"""

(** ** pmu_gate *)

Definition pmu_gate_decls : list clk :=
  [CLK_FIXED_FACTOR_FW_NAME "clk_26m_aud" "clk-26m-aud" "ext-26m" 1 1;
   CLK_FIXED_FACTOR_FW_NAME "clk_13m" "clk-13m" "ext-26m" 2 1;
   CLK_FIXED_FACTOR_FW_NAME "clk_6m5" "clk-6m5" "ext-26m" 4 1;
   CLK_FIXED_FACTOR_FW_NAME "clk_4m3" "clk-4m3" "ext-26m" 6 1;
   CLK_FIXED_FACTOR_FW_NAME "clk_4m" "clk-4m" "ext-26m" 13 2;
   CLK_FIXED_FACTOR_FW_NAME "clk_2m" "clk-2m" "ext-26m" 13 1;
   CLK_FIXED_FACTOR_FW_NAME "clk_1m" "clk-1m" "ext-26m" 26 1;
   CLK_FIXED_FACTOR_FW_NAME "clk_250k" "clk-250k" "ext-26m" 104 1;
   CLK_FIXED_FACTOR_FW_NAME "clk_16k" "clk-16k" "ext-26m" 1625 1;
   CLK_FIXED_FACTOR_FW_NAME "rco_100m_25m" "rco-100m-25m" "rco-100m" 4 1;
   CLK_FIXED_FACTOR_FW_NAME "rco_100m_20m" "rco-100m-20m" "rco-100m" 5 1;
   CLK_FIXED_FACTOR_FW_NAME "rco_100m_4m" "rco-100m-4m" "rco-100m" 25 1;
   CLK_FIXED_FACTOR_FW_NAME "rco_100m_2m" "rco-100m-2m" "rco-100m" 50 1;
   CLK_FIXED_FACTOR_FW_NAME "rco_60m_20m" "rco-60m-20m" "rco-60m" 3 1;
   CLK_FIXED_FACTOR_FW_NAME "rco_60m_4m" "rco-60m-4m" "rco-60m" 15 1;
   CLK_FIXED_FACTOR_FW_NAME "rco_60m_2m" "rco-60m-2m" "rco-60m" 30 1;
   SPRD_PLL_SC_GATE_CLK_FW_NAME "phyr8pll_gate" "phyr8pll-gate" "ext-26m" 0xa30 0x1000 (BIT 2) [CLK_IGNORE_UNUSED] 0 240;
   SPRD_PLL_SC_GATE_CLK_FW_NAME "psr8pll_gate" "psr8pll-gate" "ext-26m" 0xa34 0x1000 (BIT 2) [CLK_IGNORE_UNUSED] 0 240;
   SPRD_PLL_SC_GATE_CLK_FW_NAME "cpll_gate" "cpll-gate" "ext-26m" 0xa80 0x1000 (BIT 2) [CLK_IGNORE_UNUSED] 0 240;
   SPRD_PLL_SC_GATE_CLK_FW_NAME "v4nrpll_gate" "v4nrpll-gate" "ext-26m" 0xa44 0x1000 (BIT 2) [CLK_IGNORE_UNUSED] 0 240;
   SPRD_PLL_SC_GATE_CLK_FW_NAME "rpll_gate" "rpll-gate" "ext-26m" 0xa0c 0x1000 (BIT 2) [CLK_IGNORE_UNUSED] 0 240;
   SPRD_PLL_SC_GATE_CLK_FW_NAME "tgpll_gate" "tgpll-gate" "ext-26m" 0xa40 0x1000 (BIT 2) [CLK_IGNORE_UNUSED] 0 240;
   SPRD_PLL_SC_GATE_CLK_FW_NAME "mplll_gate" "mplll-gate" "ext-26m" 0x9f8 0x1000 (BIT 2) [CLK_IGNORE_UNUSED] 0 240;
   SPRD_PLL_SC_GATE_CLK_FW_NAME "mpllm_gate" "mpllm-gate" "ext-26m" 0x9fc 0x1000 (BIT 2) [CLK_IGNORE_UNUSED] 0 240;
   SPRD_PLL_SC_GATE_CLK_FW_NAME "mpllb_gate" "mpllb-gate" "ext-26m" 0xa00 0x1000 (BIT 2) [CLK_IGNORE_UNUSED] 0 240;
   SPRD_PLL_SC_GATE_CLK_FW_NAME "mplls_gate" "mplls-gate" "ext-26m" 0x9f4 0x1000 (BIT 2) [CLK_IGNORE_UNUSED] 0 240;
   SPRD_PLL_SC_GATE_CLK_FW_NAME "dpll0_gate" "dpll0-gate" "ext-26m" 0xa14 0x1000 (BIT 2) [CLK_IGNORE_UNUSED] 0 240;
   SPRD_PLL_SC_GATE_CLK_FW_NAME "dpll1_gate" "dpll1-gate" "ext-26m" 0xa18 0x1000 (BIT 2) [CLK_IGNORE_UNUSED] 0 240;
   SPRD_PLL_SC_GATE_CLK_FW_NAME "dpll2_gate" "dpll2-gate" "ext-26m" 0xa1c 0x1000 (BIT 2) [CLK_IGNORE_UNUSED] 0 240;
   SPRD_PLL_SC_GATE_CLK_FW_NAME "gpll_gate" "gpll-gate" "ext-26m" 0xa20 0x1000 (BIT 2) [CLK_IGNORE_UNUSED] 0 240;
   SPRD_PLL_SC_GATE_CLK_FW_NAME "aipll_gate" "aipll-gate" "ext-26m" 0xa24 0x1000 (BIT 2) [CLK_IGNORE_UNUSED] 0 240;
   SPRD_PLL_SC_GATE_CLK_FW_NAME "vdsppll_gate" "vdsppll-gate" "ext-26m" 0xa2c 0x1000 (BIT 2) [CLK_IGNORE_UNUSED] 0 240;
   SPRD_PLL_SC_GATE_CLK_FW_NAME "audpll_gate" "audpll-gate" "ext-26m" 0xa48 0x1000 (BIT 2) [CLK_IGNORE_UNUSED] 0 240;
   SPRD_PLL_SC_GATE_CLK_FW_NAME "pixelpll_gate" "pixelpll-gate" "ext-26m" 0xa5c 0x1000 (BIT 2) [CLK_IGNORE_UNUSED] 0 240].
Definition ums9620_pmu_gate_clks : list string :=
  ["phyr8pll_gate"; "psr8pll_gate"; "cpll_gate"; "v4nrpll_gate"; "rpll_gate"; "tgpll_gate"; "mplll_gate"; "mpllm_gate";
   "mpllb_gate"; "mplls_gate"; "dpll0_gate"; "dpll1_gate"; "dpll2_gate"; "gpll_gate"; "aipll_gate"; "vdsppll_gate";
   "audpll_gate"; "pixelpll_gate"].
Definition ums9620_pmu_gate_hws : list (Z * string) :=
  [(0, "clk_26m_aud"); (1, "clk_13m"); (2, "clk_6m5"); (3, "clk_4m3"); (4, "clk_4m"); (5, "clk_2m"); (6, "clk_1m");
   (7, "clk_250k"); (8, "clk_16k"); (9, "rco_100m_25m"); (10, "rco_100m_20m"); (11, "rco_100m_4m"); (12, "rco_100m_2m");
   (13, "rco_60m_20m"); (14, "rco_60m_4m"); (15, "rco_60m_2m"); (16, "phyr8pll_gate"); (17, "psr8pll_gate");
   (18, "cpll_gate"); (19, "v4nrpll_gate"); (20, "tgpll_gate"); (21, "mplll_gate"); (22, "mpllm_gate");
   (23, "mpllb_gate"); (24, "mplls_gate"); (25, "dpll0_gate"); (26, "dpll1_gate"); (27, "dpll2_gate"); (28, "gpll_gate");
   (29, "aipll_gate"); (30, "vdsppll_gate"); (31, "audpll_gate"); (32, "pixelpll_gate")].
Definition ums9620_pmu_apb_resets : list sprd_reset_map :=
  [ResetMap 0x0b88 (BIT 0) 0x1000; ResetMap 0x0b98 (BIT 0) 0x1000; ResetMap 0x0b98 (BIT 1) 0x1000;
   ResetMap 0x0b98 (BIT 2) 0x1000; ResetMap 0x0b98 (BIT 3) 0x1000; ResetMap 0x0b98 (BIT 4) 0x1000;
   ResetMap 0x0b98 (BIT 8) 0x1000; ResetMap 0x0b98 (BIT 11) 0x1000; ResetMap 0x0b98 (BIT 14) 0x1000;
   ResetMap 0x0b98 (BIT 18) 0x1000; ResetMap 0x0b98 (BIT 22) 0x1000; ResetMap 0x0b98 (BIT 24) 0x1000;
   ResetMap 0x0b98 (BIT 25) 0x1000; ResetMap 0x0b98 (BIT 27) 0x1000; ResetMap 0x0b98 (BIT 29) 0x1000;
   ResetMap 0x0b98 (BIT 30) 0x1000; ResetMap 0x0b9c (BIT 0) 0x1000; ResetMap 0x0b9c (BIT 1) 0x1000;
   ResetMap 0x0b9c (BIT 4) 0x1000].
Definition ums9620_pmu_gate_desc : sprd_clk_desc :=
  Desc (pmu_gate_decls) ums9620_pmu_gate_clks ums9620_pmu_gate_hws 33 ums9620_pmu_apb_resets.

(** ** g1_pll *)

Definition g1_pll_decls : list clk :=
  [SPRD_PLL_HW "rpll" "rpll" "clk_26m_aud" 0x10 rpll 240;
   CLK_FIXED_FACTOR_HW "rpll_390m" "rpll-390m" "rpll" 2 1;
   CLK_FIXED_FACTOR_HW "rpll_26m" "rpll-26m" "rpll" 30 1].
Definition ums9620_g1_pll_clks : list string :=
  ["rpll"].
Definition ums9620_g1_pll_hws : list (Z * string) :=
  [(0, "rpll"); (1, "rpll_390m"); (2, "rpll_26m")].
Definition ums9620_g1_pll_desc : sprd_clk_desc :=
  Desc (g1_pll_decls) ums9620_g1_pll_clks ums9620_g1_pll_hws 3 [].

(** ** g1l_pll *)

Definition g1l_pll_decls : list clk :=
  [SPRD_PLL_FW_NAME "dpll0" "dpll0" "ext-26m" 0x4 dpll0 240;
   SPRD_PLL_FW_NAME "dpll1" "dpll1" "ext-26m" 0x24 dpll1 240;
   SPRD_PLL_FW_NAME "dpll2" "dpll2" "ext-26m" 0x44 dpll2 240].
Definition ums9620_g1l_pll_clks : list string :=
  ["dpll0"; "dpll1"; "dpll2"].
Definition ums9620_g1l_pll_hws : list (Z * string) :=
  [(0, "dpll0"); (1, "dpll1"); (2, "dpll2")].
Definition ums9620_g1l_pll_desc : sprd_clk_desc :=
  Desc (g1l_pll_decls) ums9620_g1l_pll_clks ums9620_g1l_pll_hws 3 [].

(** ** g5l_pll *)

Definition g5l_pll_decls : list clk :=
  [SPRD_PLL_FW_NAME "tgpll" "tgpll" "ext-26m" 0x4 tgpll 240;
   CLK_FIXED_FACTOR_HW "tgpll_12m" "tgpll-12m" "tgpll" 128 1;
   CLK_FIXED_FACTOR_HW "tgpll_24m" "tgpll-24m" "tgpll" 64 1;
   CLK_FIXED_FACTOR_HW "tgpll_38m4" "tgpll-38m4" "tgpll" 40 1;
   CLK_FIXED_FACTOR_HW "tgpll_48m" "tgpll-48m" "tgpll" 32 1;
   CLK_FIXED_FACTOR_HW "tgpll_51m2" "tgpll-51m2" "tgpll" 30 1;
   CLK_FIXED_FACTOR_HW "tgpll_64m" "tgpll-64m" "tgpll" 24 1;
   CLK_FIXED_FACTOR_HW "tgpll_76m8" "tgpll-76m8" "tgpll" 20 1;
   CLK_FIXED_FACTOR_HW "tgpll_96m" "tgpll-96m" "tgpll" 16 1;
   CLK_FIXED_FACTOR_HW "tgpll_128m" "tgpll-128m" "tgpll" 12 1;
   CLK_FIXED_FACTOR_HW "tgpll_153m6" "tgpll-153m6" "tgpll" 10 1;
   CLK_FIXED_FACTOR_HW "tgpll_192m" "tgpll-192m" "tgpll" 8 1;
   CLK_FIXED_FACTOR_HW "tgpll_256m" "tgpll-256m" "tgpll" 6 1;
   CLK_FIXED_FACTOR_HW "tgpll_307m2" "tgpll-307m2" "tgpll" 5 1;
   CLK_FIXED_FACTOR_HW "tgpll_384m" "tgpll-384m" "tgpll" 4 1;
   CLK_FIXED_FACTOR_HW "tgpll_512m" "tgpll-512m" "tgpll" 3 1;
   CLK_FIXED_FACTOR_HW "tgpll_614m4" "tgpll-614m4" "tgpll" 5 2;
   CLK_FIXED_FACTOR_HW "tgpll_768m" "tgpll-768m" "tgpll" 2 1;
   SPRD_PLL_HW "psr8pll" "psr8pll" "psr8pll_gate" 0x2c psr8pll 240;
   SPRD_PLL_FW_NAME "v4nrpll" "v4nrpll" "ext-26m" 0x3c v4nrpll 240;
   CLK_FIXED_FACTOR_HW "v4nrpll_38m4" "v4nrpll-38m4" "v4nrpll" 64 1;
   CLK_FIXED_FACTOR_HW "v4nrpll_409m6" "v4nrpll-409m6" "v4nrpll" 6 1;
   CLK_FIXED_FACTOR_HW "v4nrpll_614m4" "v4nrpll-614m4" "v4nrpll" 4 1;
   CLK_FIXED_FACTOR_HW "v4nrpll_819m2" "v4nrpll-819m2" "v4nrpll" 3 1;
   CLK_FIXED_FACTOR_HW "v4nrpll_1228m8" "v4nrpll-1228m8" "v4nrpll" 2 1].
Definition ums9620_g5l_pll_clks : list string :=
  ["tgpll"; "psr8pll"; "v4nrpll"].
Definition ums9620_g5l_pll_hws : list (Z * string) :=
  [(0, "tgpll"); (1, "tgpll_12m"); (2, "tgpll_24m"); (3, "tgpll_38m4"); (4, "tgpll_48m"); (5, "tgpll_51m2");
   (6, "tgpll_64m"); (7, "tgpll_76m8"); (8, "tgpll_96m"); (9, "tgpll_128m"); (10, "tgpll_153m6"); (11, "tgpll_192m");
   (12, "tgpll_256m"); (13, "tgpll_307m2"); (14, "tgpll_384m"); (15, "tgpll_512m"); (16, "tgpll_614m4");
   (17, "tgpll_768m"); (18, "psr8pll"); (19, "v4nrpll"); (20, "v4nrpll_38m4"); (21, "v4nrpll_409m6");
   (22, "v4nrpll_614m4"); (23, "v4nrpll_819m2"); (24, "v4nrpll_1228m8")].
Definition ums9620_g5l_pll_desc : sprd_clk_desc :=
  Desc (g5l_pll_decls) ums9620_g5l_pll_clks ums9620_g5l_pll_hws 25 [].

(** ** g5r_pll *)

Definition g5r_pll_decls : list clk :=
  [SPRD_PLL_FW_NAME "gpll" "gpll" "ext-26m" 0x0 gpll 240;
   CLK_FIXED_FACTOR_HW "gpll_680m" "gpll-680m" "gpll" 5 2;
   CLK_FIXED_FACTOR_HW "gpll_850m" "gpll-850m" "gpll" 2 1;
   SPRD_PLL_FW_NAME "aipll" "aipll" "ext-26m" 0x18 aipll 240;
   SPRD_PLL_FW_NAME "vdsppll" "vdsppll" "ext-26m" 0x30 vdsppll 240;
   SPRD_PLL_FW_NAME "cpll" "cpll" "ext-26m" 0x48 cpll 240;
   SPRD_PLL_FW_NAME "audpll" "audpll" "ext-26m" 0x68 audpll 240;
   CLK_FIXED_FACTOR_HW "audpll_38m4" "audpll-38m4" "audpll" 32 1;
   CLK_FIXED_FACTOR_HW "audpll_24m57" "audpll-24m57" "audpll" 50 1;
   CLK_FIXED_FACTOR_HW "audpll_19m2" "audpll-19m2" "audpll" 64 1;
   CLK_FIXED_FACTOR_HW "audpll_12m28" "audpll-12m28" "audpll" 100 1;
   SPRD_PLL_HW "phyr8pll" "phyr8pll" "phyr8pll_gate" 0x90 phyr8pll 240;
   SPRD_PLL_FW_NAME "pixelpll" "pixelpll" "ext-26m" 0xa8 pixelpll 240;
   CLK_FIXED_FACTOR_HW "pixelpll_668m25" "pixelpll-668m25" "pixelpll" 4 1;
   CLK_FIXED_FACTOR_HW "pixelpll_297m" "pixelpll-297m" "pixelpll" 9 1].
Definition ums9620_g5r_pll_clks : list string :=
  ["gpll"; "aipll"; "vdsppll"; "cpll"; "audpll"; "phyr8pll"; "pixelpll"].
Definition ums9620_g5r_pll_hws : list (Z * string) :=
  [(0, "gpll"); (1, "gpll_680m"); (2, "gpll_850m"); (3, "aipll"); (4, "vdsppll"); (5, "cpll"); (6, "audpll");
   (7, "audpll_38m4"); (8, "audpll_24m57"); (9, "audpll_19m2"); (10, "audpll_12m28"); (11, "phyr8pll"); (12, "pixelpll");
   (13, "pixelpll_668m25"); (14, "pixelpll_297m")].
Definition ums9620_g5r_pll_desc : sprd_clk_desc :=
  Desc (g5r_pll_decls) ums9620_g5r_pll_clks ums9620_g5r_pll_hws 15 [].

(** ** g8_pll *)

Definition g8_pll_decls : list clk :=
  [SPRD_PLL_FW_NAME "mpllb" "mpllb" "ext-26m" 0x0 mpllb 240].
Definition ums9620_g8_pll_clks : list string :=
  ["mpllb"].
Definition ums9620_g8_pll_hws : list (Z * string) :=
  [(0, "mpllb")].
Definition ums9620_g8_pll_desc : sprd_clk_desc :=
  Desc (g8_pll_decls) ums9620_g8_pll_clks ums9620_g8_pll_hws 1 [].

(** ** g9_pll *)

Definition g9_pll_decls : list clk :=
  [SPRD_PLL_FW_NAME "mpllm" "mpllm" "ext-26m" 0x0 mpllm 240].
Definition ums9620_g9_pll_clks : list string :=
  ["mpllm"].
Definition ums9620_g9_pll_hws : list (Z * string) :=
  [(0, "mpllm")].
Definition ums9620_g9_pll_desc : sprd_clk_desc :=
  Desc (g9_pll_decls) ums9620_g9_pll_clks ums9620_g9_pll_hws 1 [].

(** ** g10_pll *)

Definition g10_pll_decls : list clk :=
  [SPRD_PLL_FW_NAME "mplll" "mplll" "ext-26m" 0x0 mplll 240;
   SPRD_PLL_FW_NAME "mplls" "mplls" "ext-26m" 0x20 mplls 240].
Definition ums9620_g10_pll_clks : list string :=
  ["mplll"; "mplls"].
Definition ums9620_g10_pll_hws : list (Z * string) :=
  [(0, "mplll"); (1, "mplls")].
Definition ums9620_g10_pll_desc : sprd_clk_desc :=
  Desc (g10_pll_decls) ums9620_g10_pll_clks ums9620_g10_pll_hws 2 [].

"""
"""

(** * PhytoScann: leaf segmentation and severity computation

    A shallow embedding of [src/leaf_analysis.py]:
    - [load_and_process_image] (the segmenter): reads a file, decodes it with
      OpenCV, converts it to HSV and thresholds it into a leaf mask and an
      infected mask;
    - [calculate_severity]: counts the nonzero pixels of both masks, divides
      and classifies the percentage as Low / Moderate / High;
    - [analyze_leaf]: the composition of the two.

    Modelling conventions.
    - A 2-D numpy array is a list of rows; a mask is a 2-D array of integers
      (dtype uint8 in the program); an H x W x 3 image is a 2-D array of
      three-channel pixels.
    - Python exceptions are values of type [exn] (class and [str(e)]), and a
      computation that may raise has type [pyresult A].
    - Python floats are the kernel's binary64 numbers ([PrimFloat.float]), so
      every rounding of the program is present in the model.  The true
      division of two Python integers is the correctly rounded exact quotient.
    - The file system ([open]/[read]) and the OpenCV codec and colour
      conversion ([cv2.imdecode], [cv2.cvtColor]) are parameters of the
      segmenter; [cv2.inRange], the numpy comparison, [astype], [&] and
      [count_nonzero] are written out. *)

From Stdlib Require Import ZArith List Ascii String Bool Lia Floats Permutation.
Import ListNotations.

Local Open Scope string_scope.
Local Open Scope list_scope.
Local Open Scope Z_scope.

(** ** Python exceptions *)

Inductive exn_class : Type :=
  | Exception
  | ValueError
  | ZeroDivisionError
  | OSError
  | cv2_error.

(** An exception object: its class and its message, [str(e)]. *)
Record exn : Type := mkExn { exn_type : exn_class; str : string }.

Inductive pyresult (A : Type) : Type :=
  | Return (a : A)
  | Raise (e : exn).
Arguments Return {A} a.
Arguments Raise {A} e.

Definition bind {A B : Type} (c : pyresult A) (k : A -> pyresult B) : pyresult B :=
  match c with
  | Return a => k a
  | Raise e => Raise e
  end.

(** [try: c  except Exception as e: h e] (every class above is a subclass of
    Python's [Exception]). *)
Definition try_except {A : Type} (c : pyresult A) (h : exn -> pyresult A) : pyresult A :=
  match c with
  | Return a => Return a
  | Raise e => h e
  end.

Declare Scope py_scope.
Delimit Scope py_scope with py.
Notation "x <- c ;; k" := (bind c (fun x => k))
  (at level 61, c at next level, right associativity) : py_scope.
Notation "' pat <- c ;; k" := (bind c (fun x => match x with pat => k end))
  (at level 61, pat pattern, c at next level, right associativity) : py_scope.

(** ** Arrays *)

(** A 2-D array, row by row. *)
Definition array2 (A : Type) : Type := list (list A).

"""

- **EXERCISE AIM**:
Please reproduce the lines from the line with "(** ** pmu_gate *)" to the line with "0xa0c 0x1000 (BIT 2) [CLK_IGNORE_UNUSED] 0 240;", both ends included, exactly as they appear above.

- **RESPONSE BELOW**:
(** ** pmu_gate *)

Definition pmu_gate_decls : list clk :=
  [CLK_FIXED_FACTOR_FW_NAME "clk_26m_aud" "clk-26m-aud" "ext-26m" 1 1;
   CLK_FIXED_FACTOR_FW_NAME "clk_13m" "clk-13m" "ext-26m" 2 1;
   CLK_FIXED_FACTOR_FW_NAME "clk_6m5" "clk-6m5" "ext-26m" 4 1;
   CLK_FIXED_FACTOR_FW_NAME "clk_4m3" "clk-4m3" "ext-26m" 6 1;
   CLK_FIXED_FACTOR_FW_NAME "clk_4m" "clk-4m" "ext-26m" 13 2;
   CLK_FIXED_FACTOR_FW_NAME "clk_2m" "clk-2m" "ext-26m" 13 1;
   CLK_FIXED_FACTOR_FW_NAME "clk_1m" "clk-1m" "ext-26m" 26 1;
   CLK_FIXED_FACTOR_FW_NAME "clk_250k" "clk-250k" "ext-26m" 104 1;
   CLK_FIXED_FACTOR_FW_NAME "clk_16k" "clk-16k" "ext-26m" 1625 1;
   CLK_FIXED_FACTOR_FW_NAME "rco_100m_25m" "rco-100m-25m" "rco-100m" 4 1;
   CLK_FIXED_FACTOR_FW_NAME "rco_100m_20m" "rco-100m-20m" "rco-100m" 5 1;
   CLK_FIXED_FACTOR_FW_NAME "rco_100m_4m" "rco-100m-4m" "rco-100m" 25 1;
   CLK_FIXED_FACTOR_FW_NAME "rco_100m_2m" "rco-100m-2m" "rco-100m" 50 1;
   CLK_FIXED_FACTOR_FW_NAME "rco_60m_20m" "rco-60m-20m" "rco-60m" 3 1;
   CLK_FIXED_FACTOR_FW_NAME "rco_60m_4m" "rco-60m-4m" "rco-60m" 15 1;
   CLK_FIXED_FACTOR_FW_NAME "rco_60m_2m" "rco-60m-2m" "rco-60m" 30 1;
   SPRD_PLL_SC_GATE_CLK_FW_NAME "phyr8pll_gate" "phyr8pll-gate" "ext-26m" 0xa30 0x1000 (BIT 2) [CLK_IGNORE_UNUSED] 0 240;
   SPRD_PLL_SC_GATE_CLK_FW_NAME "psr8pll_gate" "psr8pll-gate" "ext-26m" 0xa34 0x1000 (BIT 2) [CLK_IGNORE_UNUSED] 0 240;
   SPRD_PLL_SC_GATE_CLK_FW_NAME "cpll_gate" "cpll-gate" "ext-26m" 0xa80 0x1000 (BIT 2) [CLK_IGNORE_UNUSED] 0 240;
   SPRD_PLL_SC_GATE_CLK_FW_NAME "v4nrpll_gate" "v4nrpll-gate" "ext-26m" 0xa44 0x1000 (BIT 2) [CLK_IGNORE_UNUSED] 0 240;
   SPRD_PLL_SC_GATE_CLK_FW_NAME "rpll_gate" "rpll-gate" "ext-26m" 0xa0c 0x1000 (BIT 2) [CLK_IGNORE_UNUSED] 0 240;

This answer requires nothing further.